Boeren moeten hun eigen tractoren hacken om ze aan de gang te houden

Jimber
February 25, 2021

Yes, you've read that right. Farmers are required to hack their own equipment, just to keep it running. Companies, such as John Deere, aren't willing to license out the software necessary to diagnose and fix their farm equipment. This forces owners to source that software online.Farmers say that they need to be able to repair their own equipment on their own terms - either themselves or through independent mechanics - as they have always done.

"In the old days, you needed a wrench, a hammer, and a pry bar," engineer Kevin Kenney says. "Today, they have invented firmware all over these equipment systems, so you need to have software just to get it started, activated and calibrated."

That software is where the conflict lies. The companies that made it would rather keep it to themselves so customers have to return for repairs and maintenance. Owners who just need their equipment to work claim that when they bought a tractor, that should mean that they bought the whole tractor - including the right to fix their own stuff.

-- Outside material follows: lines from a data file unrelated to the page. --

Lemma greedy_search (fl : flags) (pattern : regex) (stops : list char) (text : str)
  (mt : rmatch) :
  ends_greedy pattern stops ->
  re_search pattern text fl = Some mt ->
  exists g, group mt 1 = Some g /\ runs_to stops text g.
Proof.
  intros Hs H. apply search_from_at in H as (pre & suf & -> & H).
  apply (greedy_match _ _ _ _ _ _ Hs) in H
    as (g & Hg & Hne & HF & before & after & -> & Ha).
  exists g. split; [exact Hg|]. split; [exact Hne|]. split; [exact HF|].
  exists (pre ++ before), after. rewrite <- app_assoc. auto.
Qed.

(** *** A substitution that finds nothing *)

Lemma match_at_needs (c : char) (r : regex) (adv : bool) (p : nat) (s : str) :
  no_bol r = true -> needs c r = true -> ~ In c s ->
  match_at NOFLAG r adv p s = None.
Proof.
  intros Hb Hn Hs. unfold match_at.
  destruct (m NOFLAG r _ _) as [st'|] eqn:E; [|reflexivity]. exfalso.
  apply m_sound in E as (st1 & Hd & _).
  apply (den_accepts NOFLAG r Hb) in Hd as (w & [Hr _] & Hw).
  destruct (accepts_needs NOFLAG c r Hn _ _ Hw) as (x & Hx & Hm).
  unfold lit_match in Hm. cbn [IGNORECASE NOFLAG] in Hm. apply N.eqb_eq in Hm. subst x.
  cbn [rest] in Hr. apply Hs. rewrite Hr. apply in_or_app. left. exact Hx.
Qed.

Lemma re_sub_needs (c : char) (r : regex) (repl s : str) :
  no_bol r = true -> needs c r = true -> ~ In c s -> re_sub r repl s = s.
Proof.
  intros Hb Hn. unfold re_sub.
  assert (H : forall p, ~ In c s -> sub_from NOFLAG r repl 0 p s = s); [|apply H].
  induction s as [|x t IH]; intros p Hs; cbn [sub_from].
  - rewrite (match_at_needs c r false p [] Hb Hn Hs). reflexivity.
  - rewrite (match_at_needs c r false p (x :: t) Hb Hn Hs).
    rewrite IH; [reflexivity|]. intros H. apply Hs. right. exact H.
Qed.

Lemma strip_strip (s : str) : strip (strip s) = strip s.
Proof.
  remember (strip s) as S eqn:E. symmetry in E.
  destruct S as [|c t]; [reflexivity|].
  pose proof (strip_head s c t E) as Hc.
  destruct (exists_last (l := c :: t) ltac:(discriminate)) as (x & z & Ez).
  unfold strip. cbn [lstrip]. rewrite Hc. rewrite Ez in E |- *.
  apply rstrip_app_nonspace. exact (strip_last s x z E).
Qed.

Lemma caseless_stops : caseless 10 /\ caseless 42 /\ caseless 44.
Proof. repeat split; vm_compute; reflexivity. Qed.

(** X22: the captures that run to a stop.  Whatever the text, "Payment
    Mode" of the Amazon parser is "N/A" or, trimmed, all that follows the
    marker up to the end of the line or of the text; "Seller Name" is
    "N/A" or, trimmed and cut after 100 code points, all that follows the
    marker up to an asterisk, the end of the line or the end of the text
    for Amazon, and up to a comma, the end of the line or the end of the
    text for Flipkart.  The capture of the Amazon parser holds no
    asterisk, so that the substitution that cuts it at an asterisk changes
    nothing. *)
Theorem captures_run_to_a_stop (text filename : str) :
  greedy_field Amazon.payment_pattern [10] strip text
    (extract_amazon_invoice text filename !! "Payment Mode"%string) /\
  greedy_field Amazon.seller_pattern [10; 42] (fun g => take 100 (strip g)) text
    (extract_amazon_invoice text filename !! "Seller Name"%string) /\
  greedy_field Flipkart.seller_pattern [44; 10] (fun g => take 100 (strip g)) text
    (extract_flipkart_invoice text filename !! "Seller Name"%string).
Proof.
  destruct caseless_stops as (C10 & C42 & C44).
  repeat split; unfold greedy_field.
  - amazon_field.
    destruct (re_search Amazon.payment_pattern text I) as [mt|] eqn:E; [|reflexivity].
    destruct (greedy_search I Amazon.payment_pattern [10] text mt) as (g & Hg & Hr);
      [split; [reflexivity|repeat constructor; assumption]|exact E|].
    exists g. cbn [Field.stripped]. rewrite Hg. auto.
  - amazon_field.
    destruct (re_search Amazon.seller_pattern text I) as [mt|] eqn:E; [|reflexivity].
    destruct (greedy_search I Amazon.seller_pattern [10; 42] text mt) as (g & Hg & Hr);
      [split; [reflexivity|repeat constructor; assumption]|exact E|].
    exists g. cbn [Field.amazon_seller]. rewrite Hg.
    split; [reflexivity|]. split; [exact Hr|].
    destruct Hr as (_ & HF & _).
    rewrite (re_sub_needs 42 Amazon.after_star [] (strip g)); try reflexivity.
    + rewrite strip_strip. reflexivity.
    + intros Hin. apply strip_in in Hin. rewrite Forall_forall in HF.
      apply (HF 42); [apply list_elem_of_In, Hin|right; left; reflexivity].
  - flipkart_field.
    destruct (re_search Flipkart.seller_pattern text I) as [mt|] eqn:E; [|reflexivity].
    destruct (greedy_search I Flipkart.seller_pattern [44; 10] text mt) as (g & Hg & Hr);
      [split; [reflexivity|repeat constructor; assumption]|exact E|].
    exists g. cbn [Field.flipkart_seller]. rewrite Hg. auto.
Qed.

"On the farm, we run things until they're dead, and then we run them a little bit more after that," farmer Tom Schwarz explaines. "We don't dispose of things here. It's important to us as farmers in order to keep our costs down."So, for the same reasons why some farmers are turning back to older, simpler equipment that's easier to repair, other farmers are pirating tractor firmware just to keep their more modern equipment running. Pirating farm equipment software currently exists in a grey area, as land vehicles were exempted from the Digital Millennium Copyright Act in 2015. Even though that means hacking your own tractor is not illegal, that doesn't mean it's easy to do.

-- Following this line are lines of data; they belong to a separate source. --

(** The signature that [Sign] returns, piece by piece. *)
Lemma Sign_expected sk m :
  length sk = PrivateKeySize -> Sign sk m = sig_expected sk m.
Proof.
  intros Hsk. unfold Sign, Sign_run.
  rewrite (copy_exact (zeros PrivateKeySize) sk)
    by (now rewrite length_zeros).
  rewrite sign_prepare_eq by done.
  cbv zeta iota beta. rewrite s_sm_mk.
  set (sm0 := zeros (SignatureSize - messageHashSeedBytes - PublicKeySize)
              ++ sig_R sk m ++ sig_pk sk).
  assert (Hlen0 : length sm0 = SignatureSize).
  { unfold sm0, sig_pk.
    rewrite !length_app, length_zeros, length_sig_R, length_sig_masks,
      length_tree_root by done.
    rewrite SignatureSize_scratch at 2.
    unfold skRandSeedBytes, hash.Size. lia. }
  assert (Hge : messageHashSeedBytes + 8 + horst.SigBytes <= SignatureSize)
    by (rewrite SignatureSize_eq; lia).
  change ((totalTreeHeight + 7) / 8) with 8.
  change (0 + messageHashSeedBytes) with messageHashSeedBytes.
  (* R *)
  change (upd 0 messageHashSeedBytes (fun dst => copy dst ?v) sm0)
    with (write messageHashSeedBytes v sm0).
  set (sm1 := write messageHashSeedBytes (sig_R sk m) sm0).
  assert (Hlen1 : length sm1 = SignatureSize)
    by (unfold sm1; now rewrite length_write).
  assert (Htake1 : take messageHashSeedBytes sm1 = sig_R sk m).
  { unfold sm1. apply take_write; [apply length_sig_R | lia]. }
  (* leafidx *)
  destruct (put_bytes_prefix messageHashSeedBytes 8
              (fun i => byte_of_Z
                 (Z.land (Z.shiftr (sig_leafidx sk m) (8 * Z.of_nat i)) 0xff))
              sm1) as [Hlen2 Htake2]; [lia|].
  set (sm2 := for_loop 0 8 _ sm1) in *.
  rewrite Htake1, sig_idx_bytes in Htake2. rewrite Hlen1 in Hlen2.
  (* masks and seed *)
  assert (Hmasks : copy (zeros (nMasks * hash.Size)) (drop seedBytes sk)
                   = sig_masks sk).
  { rewrite copy_ge.
    - rewrite length_zeros. unfold sig_masks, slice. f_equal.
    - rewrite length_zeros, length_drop, Hsk, PrivateKeySize_eq. lia. }
  rewrite Hmasks.
  rewrite (getSeed_seed_at (zeros seedBytes)) by apply length_zeros.
  (* HORST *)
  rewrite horst_Sign_eq. cbn [fst snd].
  rewrite (take_ge (seed_at sk _)) by (now rewrite length_seed_at).
  fold (horst_addr (sig_leafidx sk m)). fold (sig_horst sk m).
  assert (Hhs : length (sig_horst sk m).1 = horst.SigBytes)
    by apply hsign_len.
  assert (Hhr : length (sig_horst sk m).2 = hash.Size) by apply hsign_len.
  rewrite write_zeros_exact by done.
  change (take (messageHashSeedBytes + 8) sm2
          ++ write horst.SigBytes (sig_horst sk m).1
               (drop (messageHashSeedBytes + 8) sm2))
    with (upd_from (messageHashSeedBytes + 8)
            (write horst.SigBytes (sig_horst sk m).1) sm2).
  set (sm3 := upd_from (messageHashSeedBytes + 8) _ sm2).
  assert (Hlen3 : length sm3 = SignatureSize).
  { unfold sm3. rewrite length_upd_from; [done|]. intros. apply length_write. }
  assert (Htake3 : take (messageHashSeedBytes + 8 + horst.SigBytes) sm3
                   = sig_head sk m).
  { unfold sm3. rewrite write_prefix by (done || lia).
    rewrite Htake2. unfold sig_head. now rewrite <- app_assoc. }
  (* the levels *)
  set (st0 := {| s_privateKey := sk; s_message := m; s_sm := sm3 |}).
  assert (Hinv : sign_inv sk m nLevels (for_loop 0 nLevels sign_level st0)).
  { apply (for_loop_ind (sign_inv sk m)).
    - unfold sign_inv, st0.
      cbn [s_sm s_sigp s_root s_tsk s_masks s_seed s_a].
      repeat split; try done.
      + cbn [seq fmap list_fmap concat]. rewrite app_nil_r. exact Htake3.
      + apply length_seed_at.
    - intros i st Hi. now apply sign_level_inv. }
  destruct Hinv as (Hl & Hp & Ht & _).
  rewrite <- SignatureSize_eq in Hp. rewrite Hp in Ht.
  rewrite take_ge in Ht by lia. exact Ht.
Qed.

(** ** Little-endian decoding and constant-time comparison *)

Lemma le_value_nonneg b : (0 <= binary.le_value b)%Z.
Proof.
  induction b as [|x b IH]; cbn [binary.le_value]; [lia|].
  apply Z.lor_nonneg. split; [apply Z_of_byte_range|].
  now apply Z.shiftl_nonneg.
Qed.

Lemma le_value_take_S b i :
  i < length b ->
  binary.le_value (take (S i) b)
  = Z.lor (binary.le_value (take i b))
      (Z.shiftl (Z_of_byte (b !!! i)) (8 * Z.of_nat i)).
Proof.
  revert i. induction b as [|x b IH]; intros i Hi; [cbn in Hi; lia|].
  destruct i as [|j].
  - cbn [take binary.le_value lookup_total list_lookup_total].
    rewrite Z.shiftl_0_l, Z.lor_0_r, Z.lor_0_l.
    now rewrite Z.mul_0_r, Z.shiftl_0_r.
  - cbn [length] in Hi.
    change (take (S (S j)) (x :: b)) with (x :: take (S j) b).
    change (take (S j) (x :: b)) with (x :: take j b).
    change ((x :: b) !!! S j) with (b !!! j).
    cbn [binary.le_value]. rewrite IH by lia.
    rewrite Z.shiftl_lor, Z.shiftl_shiftl by lia.
    rewrite Z.lor_assoc. do 3 f_equal. lia.
Qed.

Lemma uint64_shifted_byte x i :
  i < 8 ->
  uint64 (Z.shiftl (Z_of_byte x) (8 * Z.of_nat i))
  = Z.shiftl (Z_of_byte x) (8 * Z.of_nat i).
Proof.
  intros Hi. unfold uint64. apply Z.mod_small.
  pose proof (Z_of_byte_range x) as Hx.
  rewrite Z.shiftl_mul_pow2 by lia. split; [nia|].
  apply Z.lt_le_trans with (256 * 2 ^ (8 * Z.of_nat i))%Z; [nia|].
  change 256%Z with (2 ^ 8)%Z. rewrite <- Z.pow_add_r by lia.
  apply Z.pow_le_mono_r; lia.
Qed.

(** The loop [leafidx |= uint64(sigp[i]) << (8 * i)] reads a
    little-endian integer. *)
Lemma decode_loop_le_value (sig : list byte) off n :
  n <= 8 -> off + n <= length sig ->
  for_loop 0 n
    (fun i leafidx =>
       Z.lor leafidx
         (uint64 (Z.shiftl (Z_of_byte (sig !!! (off + i)))
                    (8 * Z.of_nat i))))
    0%Z
  = binary.le_value (slice off (off + n) sig).
Proof.
  intros Hn Hlen.
  assert (forall k, k <= n ->
            for_loop 0 k
              (fun i leafidx =>
                 Z.lor leafidx
                   (uint64 (Z.shiftl (Z_of_byte (sig !!! (off + i)))
                              (8 * Z.of_nat i))))
              0%Z
            = binary.le_value (take k (drop off sig))) as Hk.
  { induction k as [|k IH]; intros Hle; [done|].
    rewrite for_loop_S_r, IH by lia. cbn [Nat.add].
    rewrite uint64_shifted_byte by lia.
    rewrite le_value_take_S by (rewrite length_drop; lia).
    do 3 f_equal. rewrite !list_lookup_total_alt, lookup_drop. done. }
  rewrite Hk by done. unfold slice. do 2 f_equal. lia.
Qed.

Lemma le_bytes_S n v :
  binary.le_bytes (S n) v = byte_of_Z v :: binary.le_bytes n (Z.shiftr v 8).
Proof.
  unfold binary.le_bytes. cbn [seq map]. f_equal.
  rewrite <- seq_shift, map_map. apply map_ext. intros i.
  rewrite Z.shiftr_shiftr by lia. do 2 f_equal. lia.
Qed.

Lemma le_value_le_bytes n v :
  binary.le_value (binary.le_bytes n v) = Z.land v (Z.ones (8 * Z.of_nat n)).
Proof.
  revert v. induction n as [|n IH]; intros v.
  - cbn. now rewrite Z.land_0_r.
  - rewrite le_bytes_S. cbn [binary.le_value]. rewrite IH, Z_of_byte_of_Z.
    change 256%Z with (2 ^ 8)%Z. rewrite <- Z.land_ones by lia.
    apply Z.bits_inj'. intros k Hk.
    rewrite Z.lor_spec, !Z.land_spec.
    destruct (Z.ltb_spec k 8) as [Hk8|Hk8].
    + rewrite Z.shiftl_spec_low by lia. rewrite !Z.ones_spec_low by lia.
      now rewrite orb_false_r.
    + rewrite Z.shiftl_spec by lia. rewrite Z.land_spec, Z.shiftr_spec by lia.
      rewrite (Z.ones_spec_high 8) by lia. rewrite andb_false_r, orb_false_l.
      replace (k - 8 + 8)%Z with k by lia. f_equal.
      destruct (Z.ltb_spec k (8 * Z.of_nat (S n))) as [Hh|Hh].
      * rewrite !Z.ones_spec_low by lia. done.
      * rewrite !Z.ones_spec_high by lia. done.
Qed.

Lemma le_value_le_bytes_8 v :
  (0 <= v < 2 ^ 64)%Z -> binary.le_value (binary.le_bytes 8 v) = v.
Proof.
  intros Hv. rewrite le_value_le_bytes.
  change (8 * Z.of_nat 8)%Z with 64%Z.
  rewrite Z.land_ones by lia. now apply Z.mod_small.
Qed.

Lemma ConstantTimeByteEq_0 v :
  (0 <= v < 256)%Z ->
  subtle.ConstantTimeByteEq v 0 = (if decide (v = 0%Z) then 1 else 0)%Z.
Proof.
  intros Hv. unfold subtle.ConstantTimeByteEq, uint32.
  rewrite Z.lxor_0_r. rewrite (Z.mod_small v) by lia.
  case_decide as H0.
  - subst v. reflexivity.
  - rewrite (Z.mod_small (v - 1)) by lia.
    apply Z.shiftr_eq_0; [lia|].
    destruct (decide (v = 1%Z)) as [->|]; [done|].
    apply Z.log2_lt_pow2; lia.
Qed.

Lemma lor_byte_range v x y :
  (0 <= v < 256)%Z ->
  (0 <= Z.lor v (Z.lxor (Z_of_byte x) (Z_of_byte y)) < 256)%Z.
Proof.
  intros Hv.
  pose proof (Z_of_byte_range x) as Hx. pose proof (Z_of_byte_range y) as Hy.
  assert (0 <= Z.lxor (Z_of_byte x) (Z_of_byte y))%Z as Hn
    by (apply Z.lxor_nonneg; lia).
  assert (forall a, (0 <= a)%Z -> (a < 2 ^ 8)%Z <-> (a = 0 \/ Z.log2 a < 8)%Z)
    as Hlog.
  { intros a Ha. destruct (decide (a = 0%Z)) as [->|]; [split; [tauto|lia]|].
    rewrite <- Z.log2_lt_pow2 by lia. split; [tauto|intros [|]; lia]. }
  assert (Z.lxor (Z_of_byte x) (Z_of_byte y) < 2 ^ 8)%Z as Hxor.
  { apply Hlog; [done|]. right.
    eapply Z.le_lt_trans; [apply Z.log2_lxor; lia|].
    apply Z.max_lub_lt.
    - destruct (decide (Z_of_byte x = 0%Z)) as [->|]; [done|].
      apply Z.log2_lt_pow2; lia.
    - destruct (decide (Z_of_byte y = 0%Z)) as [->|]; [done|].
      apply Z.log2_lt_pow2; lia. }
  split; [apply Z.lor_nonneg; lia|].
  change 256%Z with (2 ^ 8)%Z. apply Hlog; [apply Z.lor_nonneg; lia|]. right.
  rewrite Z.log2_lor by lia. apply Z.max_lub_lt.
  - destruct (decide (v = 0%Z)) as [->|]; [done|]. apply Z.log2_lt_pow2; lia.
  - destruct (decide (Z.lxor (Z_of_byte x) (Z_of_byte y) = 0%Z)) as [->|];
      [done|].
    apply Z.log2_lt_pow2; lia.
Qed.

Lemma ctc_loop (x y : list byte) k :
  k <= length x -> length x = length y ->
  let v :=
    for_loop 0 k
      (fun i v =>
         uint8 (Z.lor v (Z.lxor (Z_of_byte (x !!! i)) (Z_of_byte (y !!! i)))))
      0%Z in
  (0 <= v < 256)%Z /\ (v = 0%Z <-> take k x = take k y).
Proof.
  intros Hk Hlen. cbv zeta. induction k as [|k IH].
  - cbn. split; [lia|]. now rewrite !take_0.
  - rewrite for_loop_S_r. cbn [Nat.add].
    destruct IH as [Hr Hiff]; [lia|].
    set (v := for_loop 0 k _ 0%Z) in *.
    pose proof (lor_byte_range v (x !!! k) (y !!! k) Hr) as Hb.
    unfold uint8. rewrite Z.mod_small by (change (2 ^ 8)%Z with 256%Z; lia).
    split; [done|].
    rewrite Z.lor_eq_0_iff, Z.lxor_eq_0_iff, Hiff.
    rewrite (take_S_r x k (x !!! k))
      by (apply list_lookup_lookup_total_lt; lia).
    rewrite (take_S_r y k (y !!! k))
      by (apply list_lookup_lookup_total_lt; lia).
    split.
    + intros [-> Hxy]. now rewrite (Z_of_byte_inj _ _ Hxy).
    + intros Happ. apply app_inj_1 in Happ as [-> Hxy].
      * split; [done|]. now inversion Hxy.
      * rewrite !length_take. lia.
Qed.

The pirated tractor firmware still goes through a black market of paid, invite-only forums. Much of it comes from Eastern Europe, and the sites themselves can be hard to access. Once there, farmers can find the electronic data link servers, diagnostic programs, license key generators, speed-limit modifiers and even reverse-engineered cables they need to keep their equipment running."If a farmer out here can fix something through his own ingenuity, I think he should be able to do so," Schwarz explained. "And bluntly, I think that's the way it should be whether we're talking about tractors, cell phones or computers."